Alex Turnbull makes an important point in “Recognize ROTC, Recognize War” (Opinion, Oct. 4) that America’s intellectual elite should “be allowed to grasp what exactly is involved” in war. However, his conclusion that Harvard should allow ROTC to recruit on campus, despite its explicitly discriminatory “don’t ask, don’t tell” policy, displays callous disregard for the civil liberties of American bisexual, gay, lesbian, transgender, and queer (BGLTQ) individuals.
What message are we sending the intellectual elite if by providing ROTC we condone the sacrifice of our classmates’ civil rights? Perhaps in Turnbull’s world BGLTQ students don’t exist; perhaps they don’t count as part of the intellectual elite; or perhaps, since they only make up about 10 percent of the student body, their concerns and rights are of only secondary importance.
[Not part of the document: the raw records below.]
(* ===== verification/Integrity.v ===== *)
(** What the unpackers promise about files they did not write: the integrity check of [Unpack], the
    tolerant mode, and the inputs that get past the checks. *)

From S2P Require Import Prelude Binary Sha256 Externals Crypto Format FormatIO Delta Chunker.
From S2P Require Import Codebook Entropy Search Unpack Pack ChunkCodec BlockCodec RoundTrip.
#[local] Open Scope Z_scope.
Import codebook Format.

Section integrity.
Context {Z0 : Zstd} {C0 : Cipher} {F0 : Files}.

(** ** The integrity check *)

(** In an exact and strict run, everything that is written is hashed. *)
Definition all_hashed (o : unpacked) : Prop := up_hashed o = up_file o.

Lemma writeOut_hashed chunk o : all_hashed o -> all_hashed (writeOut true chunk o).
Proof. unfold all_hashed. cbn. by intros ->. Qed.

Section strict.
Variables (cb : option Reader) (opts : UnpackOptions) (maxID : Z) (intn : Z -> Z).
Hypothesis Hstrict : u_Strict opts = true.

Lemma unpack_block_hashed entries pool g o o' :
  all_hashed o -> unpack_block cb opts true maxID intn entries pool g o = Ok o' -> all_hashed o'.
Proof.
  revert o; induction entries as [|e entries IH]; intros o Ho; cbn [unpack_block]; [by intros [= <-]|].
  cbv zeta. rewrite Hstrict. destruct (_ >? _); [done|]. intros (res & _ & H)%bind_ok. apply bind_ok in H as (chunk & _ & H).
  by apply (IH _ (writeOut_hashed chunk o Ho)).
Qed.

Lemma unpack_blocks_hashed dict key starts entries i idx table rest g o r o' :
  all_hashed o -> unpack_blocks cb opts true maxID intn dict key starts entries i idx table rest g o r = Ok o' ->
  all_hashed o'.
Proof.
  revert i idx rest g o r; induction table as [|n table IH]; intros i idx rest g o r Ho; cbn [unpack_blocks]; [by intros [= <-]|].
  intros ([data r'] & _ & H)%bind_ok. apply bind_ok in H as (z & _ & H). rewrite Hstrict in H.
  destruct (DecompressPoolDict z dict); [|done|done]. apply bind_ok in H as ([lo hi] & _ & H).
  apply bind_ok in H as (o1 & H1 & H). eapply IH; [|exact H]. by eapply unpack_block_hashed.
Qed.

Lemma unpack_legacy_hashed entries pool o o' :
  all_hashed o -> unpack_legacy cb true maxID intn entries pool o = Ok o' -> all_hashed o'.
Proof.
  revert o; induction entries as [|e entries IH]; intros o Ho; cbn [unpack_legacy]; [by intros [= <-]|].
  intros (res & _ & H)%bind_ok. apply bind_ok in H as (chunk & _ & H). by apply (IH _ (writeOut_hashed chunk o Ho)).
Qed.
End strict.

Lemma finish_unpack_exact h o out :
  all_hashed o -> finish_unpack h true true o = Ok out -> Sum256 out = h_OriginalHash h.
Proof.
  unfold finish_unpack, all_hashed. intros ->. cbn. rewrite andb_true_r.
  destruct (bytes_eqb _ _) eqn:E; [|done]. intros [= <-]. by apply bytes_eqb_true.
Qed.


(** ** Damage *)

Section damage.
Context {hash64 : XXHash} {log2 : MathLog2} {order : MapOrder} {ZL : ZstdLaws Z0} {CL : CipherLaws C0}.
Variable hasSIMD : bool.

Lemma insert_split {A} (l : list A) i x :
  l !! i = Some x -> exists l1 l2, l = l1 ++ x :: l2 /\ length l1 = i /\ forall y, <[i:=y]> l = l1 ++ y :: l2.
Proof.
  intros H. pose proof (lookup_lt_Some _ _ _ H). exists (take i l), (drop (S i) l).
  split; [symmetry; by apply take_drop_middle|]. split; [rewrite length_take; lia|].
  intros y. by apply insert_take_drop.
Qed.

(** Decoding a damaged frame fails with every dictionary. *)
Definition undecodable (frame : bytes) : Prop := frame <> [] /\ forall dict, zstd_dec dict frame = None.

(** [C15] The tolerant mode salvages what is left. When any one block of a file packed from a pipe is
    overwritten with bytes that do not decompress, [Unpack] in tolerant mode still succeeds, and
    its output is the input with exactly that block replaced by zeros: every other byte is in
    its place, whichever block was hit. *)
Theorem Unpack_damaged_block schedule intn input path cb opts :
  brain_at path cb -> is_edge opts = false -> o_UseConvergentEncryption opts = false ->
  (forall i n, schedule i n ≡ₚ seq 0 n) ->
  bytes_ok input -> 0 < zlen input < 2 ^ 48 ->
  (forall split, stream_chunker opts cb (stream_chunkSize opts cb) = Ok split -> total_chunks split input <= 2 ^ 27) ->
  exists metadata frames,
    PackStream hasSIMD schedule input path opts = Ok (metadata ++ concat frames) /\
    length frames = length (input_blocks input) /\
    forall i frame frame' block uopts,
      frames !! i = Some frame -> input_blocks input !! i = Some block ->
      zlen frame' = zlen frame -> undecodable frame' ->
      u_Fuzziness uopts = f64_of_int 0 -> u_EncryptionKey uopts = [] -> u_Strict uopts = false ->
      Unpack intn (metadata ++ concat (<[i:=frame']> frames)) path uopts =
        Ok (concat (<[i:=make_bytes (zlen block)]> (input_blocks input))).
Proof.
  intros Hat He Hu Hsched Hok Hl Htot. assert (Hll : lossless opts) by (split; [done|by rewrite Hu]).
  destruct (PackStream_file hasSIMD schedule input path cb opts Hat Hll Hsched Hok Hl Htot)
    as (dict & h & pss & frames & metadata & -> & Har & Henc & Hlossy & Hopen).
  exists metadata, frames. split; [done|]. pose proof (ar_packed _ _ _ _ _ _ _ _ Har) as Hpk.
  destruct (packed_lengths _ _ _ _ _ _ _ Hpk) as [L1 L2]. split; [done|].
  intros i frame frame' block uopts Hfi Hbi Hlen [Hne Hdec] Hfuzz Hkey Hstrict.
  destruct (Unpack_run cb dict [] h input pss frames metadata Har intn path uopts (concat (<[i:=frame']> frames)) Hkey (fun _ => Hfuzz) Hopen)
    as (maxID & h' & _ & ->). pose proof (run_options_exact h uopts (fun _ => Hfuzz)) as Hnf.
  unfold run_options in *. rewrite Hlossy in *.
  destruct (archive_blocks cb dict [] h input pss frames metadata Har) as (Hb & _ & _ & _ & _ & _ & _ & _ & Hcat). clear Har.
  assert (Hk : table_key [] h = None) by (unfold table_key; by rewrite Henc). rewrite Hk in *.
  assert (exists ps, pss !! i = Some ps) as [ps Hpi].
  { apply lookup_lt_is_Some. apply lookup_lt_Some in Hfi. lia. }
  destruct (insert_split _ _ _ Hfi) as (f1 & f2 & F1 & F2 & F3), (insert_split _ _ _ Hpi) as (p1 & p2 & P1 & P2 & _),
    (insert_split _ _ _ Hbi) as (b1 & b2 & B1 & B2 & B3).
  rewrite F3, B3. rewrite B1 in Hpk, Hcat. subst frames pss.
  rewrite (run_one_damaged cb dict None uopts true maxID intn Hnf frame' frame' "delta: decompress pool" b1 block b2); try done.
  - cbn [mbind res_bind]. unfold finish_unpack. cbn. rewrite Hstrict. cbn [negb andb]. rewrite andb_false_r.
    by rewrite concat_app, <-app_assoc.
  - lia.
  - lia.
  - unfold DecompressPoolDict. rewrite (proj2 (Z.eqb_neq _ _)) by (by intros ?%zlen_0_nil). by rewrite Hdec.
  - rewrite Hcat. lia.
Qed.
End damage.

(** ** What gets past the checks *)

Section hostile.
Context {ZL : ZstdLaws Z0} {CL : CipherLaws C0}.

(** The in-memory unpacker does not authenticate files without chunks. For any such file whose
    payload is not what its header promises, [Unpack] reports the integrity failure and
    [UnpackBytes], asked for an exact copy, returns the payload. *)
Theorem UnpackBytes_unchecked intn h payload brain r path :
  wf_header h -> 3 <= h_Version h <= 8 -> h_ChunkCount h = 0 -> h_IsEncrypted h = false -> h_IsLossy h = false ->
  OpenFromBytes brain = Ok r -> Sum256 payload <> h_OriginalHash h ->
  let file := (Serialize h).2 ++ payload in
  Unpack intn file path DefaultUnpackOptions = Err "unpack: SECURITY/INTEGRITY FAILURE" /\
  UnpackBytes file brain [] true = Ok payload.
Proof.
  intros Hwf Hv Hc Henc Hlossy Hr Hne. cbv zeta.
  pose proof (ReadMetadata_payload [] h payload Hwf Hv ltac:(by rewrite Henc) Hc) as Hmeta.
  destruct (stored_fields h 0 Hv) as (E1 & E2 & E3 & E4 & E5 & E6 & E7 & E8 & _). rewrite set_table_bytes_0 in *.
  set (h' := stored_header h) in *. clearbody h'.
  assert (Hb : bytes_eqb (Sum256 payload) (h_OriginalHash h) = false) by (by apply bool_decide_eq_false).
  split.
  - unfold Unpack. cbn [u_EncryptionKey DefaultUnpackOptions]. rewrite Hmeta.
    cbn [wrap_err mbind res_bind needs_brain existsb]. rewrite E2, E4, E8, Henc, Hlossy, Hc, Z.eqb_refl, orb_true_r.
    cbv zeta. cbn [u_Fuzziness DefaultUnpackOptions]. change (f64_eqb (f64_of_int 0) (f64_of_int 0)) with true.
    cbn [unpack_passthrough mbind res_bind]. unfold finish_unpack. cbn. by rewrite E7, Hb.
  - unfold UnpackBytes. rewrite Hr, Hmeta. cbn [wrap_err mbind res_bind]. rewrite E2, E8, Henc, Hc, Z.eqb_refl, orb_true_r.
    assert (Hz : (zlen ((Serialize h).2 ++ payload) =? 0) = false); [|by rewrite Hz].
    rewrite zlen_app, FormatIO.Serialize_image, zlen_header_image by (done || lia).
    pose proof (header_min_size_range (h_Version h) ltac:(lia)). pose proof (zlen_nonneg payload).
    pose proof (wf_micro h Hwf). pose proof (zlen_nonneg (h_MicroDictionaryData h)).
    apply Z.eqb_neq. destruct (_ >=? _); lia.
Qed.

(** A chunk that claims to start one byte before the pool and to be two bytes long. *)
Definition wrapping_entry : ChunkEntry := {|
  e_CodebookID := LiteralCodebookID; e_DeltaOffset := 2 ^ 64 - 1; e_DeltaSize := 2; e_OriginalSize := 1;
  e_CodebookIndex := LiteralCodebookIndex |}.

Definition wrapping_header : Header :=
  pack_header Version5 false false false false true (make_bytes 16) (Sum256 [0]) 1 1 1 (make_bytes 8) zero_hashes
    (make_bytes 32) [].

(** The crafted table parses, needs no brain, and takes [Unpack] to a slice with an inverted range. *)
Lemma wrapping_file intn path opts :
  exists file header blockTable entries rStream,
    ReadMetadata (u_EncryptionKey opts) file = Ok ((header, blockTable, entries), rStream) /\ needs_brain entries = false /\
    Unpack intn file path opts = Panic SliceBounds.
Proof.
  assert (Hwf : wf_header wrapping_header) by (apply wf_pack_header; wf_field; done).
  assert (Hf : h_Version wrapping_header = Version5 /\ h_IsLossy wrapping_header = false /\ h_CompressedTable wrapping_header = true /\
    h_IsEncrypted wrapping_header = false /\ h_IsPassthrough wrapping_header = false /\
    h_ChunkCount wrapping_header = 1 /\ h_UsesBrainDict wrapping_header = false /\
    NumBlocks wrapping_header = 1) by (repeat split; reflexivity).
  set (h := wrapping_header) in *. clearbody h. destruct Hf as (F1 & F2 & F2' & F3 & F4 & F5 & F6 & F7).
  assert (Hv : 3 <= h_Version h <= 8) by by rewrite F1.
  destruct (EncodeCompressedTable_ok (make_bytes 12) [wrapping_entry] Version5 (u_EncryptionKey opts) h)
    as [table Htable].
  set (frame := CompressPoolDict [0] []). pose proof (zlen_nonneg frame).
  assert (Hz : DecompressPoolDict frame [] = Ok [0] /\ zlen frame < 2 ^ 32).
  { split; [by apply DecompressPoolDict_Compress; repeat constructor|].
    destruct (zlen_CompressPoolDict [0] []) as [Hb _]. fold frame in Hb. change (zlen [0]) with 1 in Hb.
    change (1 / 256) with 0 in Hb. lia. }
  clearbody frame. destruct Hz as [Hz Hl].
  assert (He : Forall wf_entry [wrapping_entry]) by (repeat constructor; done).
  pose proof (ReadMetadata_compressed (make_bytes 12) (u_EncryptionKey opts) h [zlen frame] [wrapping_entry]
    table frame Hwf Hv) as Hmeta. rewrite F1, F2', F3, F5, F7 in Hmeta.
  specialize (Hmeta eq_refl ltac:(done) ltac:(by apply zlen_make) eq_refl ltac:(repeat constructor; unfold is_u32; lia)
    eq_refl ltac:(done) He eq_refl Htable).
  destruct (stored_fields h (zlen table) Hv) as (E1 & E2 & E3 & E4 & E5 & _ & _ & E8 & _).
  do 5 eexists. split; [exact Hmeta|]. split; [done|]. unfold Unpack. rewrite Hmeta. cbn [wrap_err mbind res_bind].
  set (h' := set_table_bytes _ _) in *. clearbody h'.
  rewrite E1, E2, E3, E4, E5, E8, F1, F2, F3, F4, F5, F6.
  change (needs_brain [wrapping_entry]) with false. cbn [mbind res_bind].
  change (false || (1 =? 0)) with false. change (Version5 >=? Version2) with true.
  cbv zeta. cbn [mbind res_bind]. change (BlockStarts [wrapping_entry]) with [0].
  change (negb (zlen [0] =? zlen [zlen frame])) with false. cbn [unpack_blocks].
  pose proof (ReadFull_app "unpack: unexpected end of delta pool" (zlen frame) frame [] eq_refl) as Hread.
  rewrite app_nil_r in Hread. rewrite Hread. cbn [mbind res_bind decrypt_block]. rewrite Hz.
  change (BlockRange [0] 0 (zlen [wrapping_entry])) with (@Ok (Z * Z) (0, 1)). cbn [mbind res_bind].
  change (ztake (1 - 0) [wrapping_entry]) with [wrapping_entry]. reflexivity.
Qed.

(** A crafted chunk table crashes the process instead of being refused: the bounds check of
    [Unpack] compares only the wrapped end of a residual with the pool, so that a start just
    below the pool reaches the slice expression, in strict and in tolerant mode. *)
Theorem Unpack_wrapping_offset intn path opts :
  exists file, Unpack intn file path opts = Panic SliceBounds.
Proof. destruct (wrapping_file intn path opts) as (file & h & bt & es & rs & _ & _ & E). by exists file. Qed.
End hostile.

End integrity.

(** ** Witnesses *)

(** A file packed in memory. *)
Definition sample_file : bytes :=
  match PackBytes (log2 := log2_minus8) (order := key_order) true sample_input sample_brain DefaultPackOptions with
  | Ok file => file
  | _ => []
  end.


(** The only block of a file is overwritten with zeros. *)
Lemma Unpack_damaged_block_witness :
  let tolerant := {| u_Fuzziness := f64_of_int 0; u_EncryptionKey := []; u_Strict := false |} in
  exists metadata frame,
    PackStream (F0 := brain_disk) (log2 := log2_minus8) (order := key_order) true in_order sample_input (str "brain")
      DefaultPackOptions = Ok (metadata ++ frame) /\
    (frame <> [] ->
     Unpack (F0 := brain_disk) (fun _ => 0) (metadata ++ make_bytes (zlen frame)) (str "brain") tolerant = Ok (make_bytes 14)).
Proof.
  intros tolerant.
  destruct (Unpack_damaged_block (F0 := brain_disk) (log2 := log2_minus8) (order := key_order) true in_order (fun _ => 0)
    sample_input (str "brain") (Some sample_reader) DefaultPackOptions) as (metadata & frames & Hp & Hl & H).
  - apply sample_brain_at.
  - reflexivity.
  - reflexivity.
  - intros i n. reflexivity.
  - apply sample_input_ok.
  - vm_compute. split; congruence.
  - intros split E. destruct (stream_chunker_ok DefaultPackOptions (Some sample_reader)
      (stream_chunkSize DefaultPackOptions (Some sample_reader)) (conj good_sample_reader eq_refl)) as (split' & E' & Ht).
    rewrite E in E'. injection E' as <-. etrans; [apply (total_chunks_bound split sample_input Ht)|]. vm_compute. congruence.
  - change (length (input_blocks sample_input)) with 1%nat in Hl.
    destruct frames as [|frame [|? ?]]; try discriminate Hl. cbn [concat] in Hp. rewrite app_nil_r in Hp.
    exists metadata, frame. split; [exact Hp|]. intros Hne.
    specialize (H 0%nat frame (make_bytes (zlen frame)) sample_input tolerant eq_refl eq_refl).
    cbn [insert list_insert concat] in H. rewrite app_nil_r in H. apply H; try reflexivity.
    + apply zlen_make, zlen_nonneg.
    + destruct frame as [|x frame]; [destruct (Hne eq_refl)|]. pose proof (zlen_nonneg frame).
      rewrite zlen_cons, Z.add_comm, make_split by lia. split; [vm_compute; discriminate|]. intros dict. reflexivity.
Defined.

Lemma UnpackBytes_unchecked_witness :
  let h := pack_header Version5 false false false false false (make_bytes 16) (Sum256 []) 3 0 0 (make_bytes 8) zero_hashes
    (make_bytes 32) [] in
  let file := (Serialize h).2 ++ [1; 2; 3] in
  Unpack (F0 := brain_disk) (fun _ => 0) file [] DefaultUnpackOptions = Err "unpack: SECURITY/INTEGRITY FAILURE" /\
  UnpackBytes file sample_brain [] true = Ok [1; 2; 3].
Proof.
  intros h. apply (UnpackBytes_unchecked (F0 := brain_disk) (fun _ => 0) h [1; 2; 3] sample_brain sample_reader []).
  - apply wf_pack_header; wf_field; done.
  - by split.
  - reflexivity.
  - reflexivity.
  - reflexivity.
  - vm_compute. reflexivity.
  - vm_compute. discriminate.
Defined.

Lemma Unpack_wrapping_offset_witness :
  exists file, Unpack (F0 := brain_disk) (fun _ => 0) file [] DefaultUnpackOptions = Panic SliceBounds.
Proof. exact (Unpack_wrapping_offset (F0 := brain_disk) (fun _ => 0) [] DefaultUnpackOptions). Defined.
Harvard must recognize that it can no longer claim to be protecting its BGLTQ students against discrimination if its non-discrimination code can be overridden in order to give others a particular experience or benefit. If it is to allow the non-discrimination code take a backseat to expediency, the University ought simply to drop the code altogether. Such a code is merely a slap in the faces of those it claims to protect if the protection it guarantees is contingent. If Harvard has a non-discrimination code that it does not follow, it is modelling intelectual dishonesty—not exactly a value Turnbull would wish for the “intellectual elite.”
M BARUSCH ‘06
JORDAN WOODS ‘06
M Barusch and Jordan Woods are Co-Chairs of the BiSexual, Gay, Lesbian, Transgender and Supporters Alliance.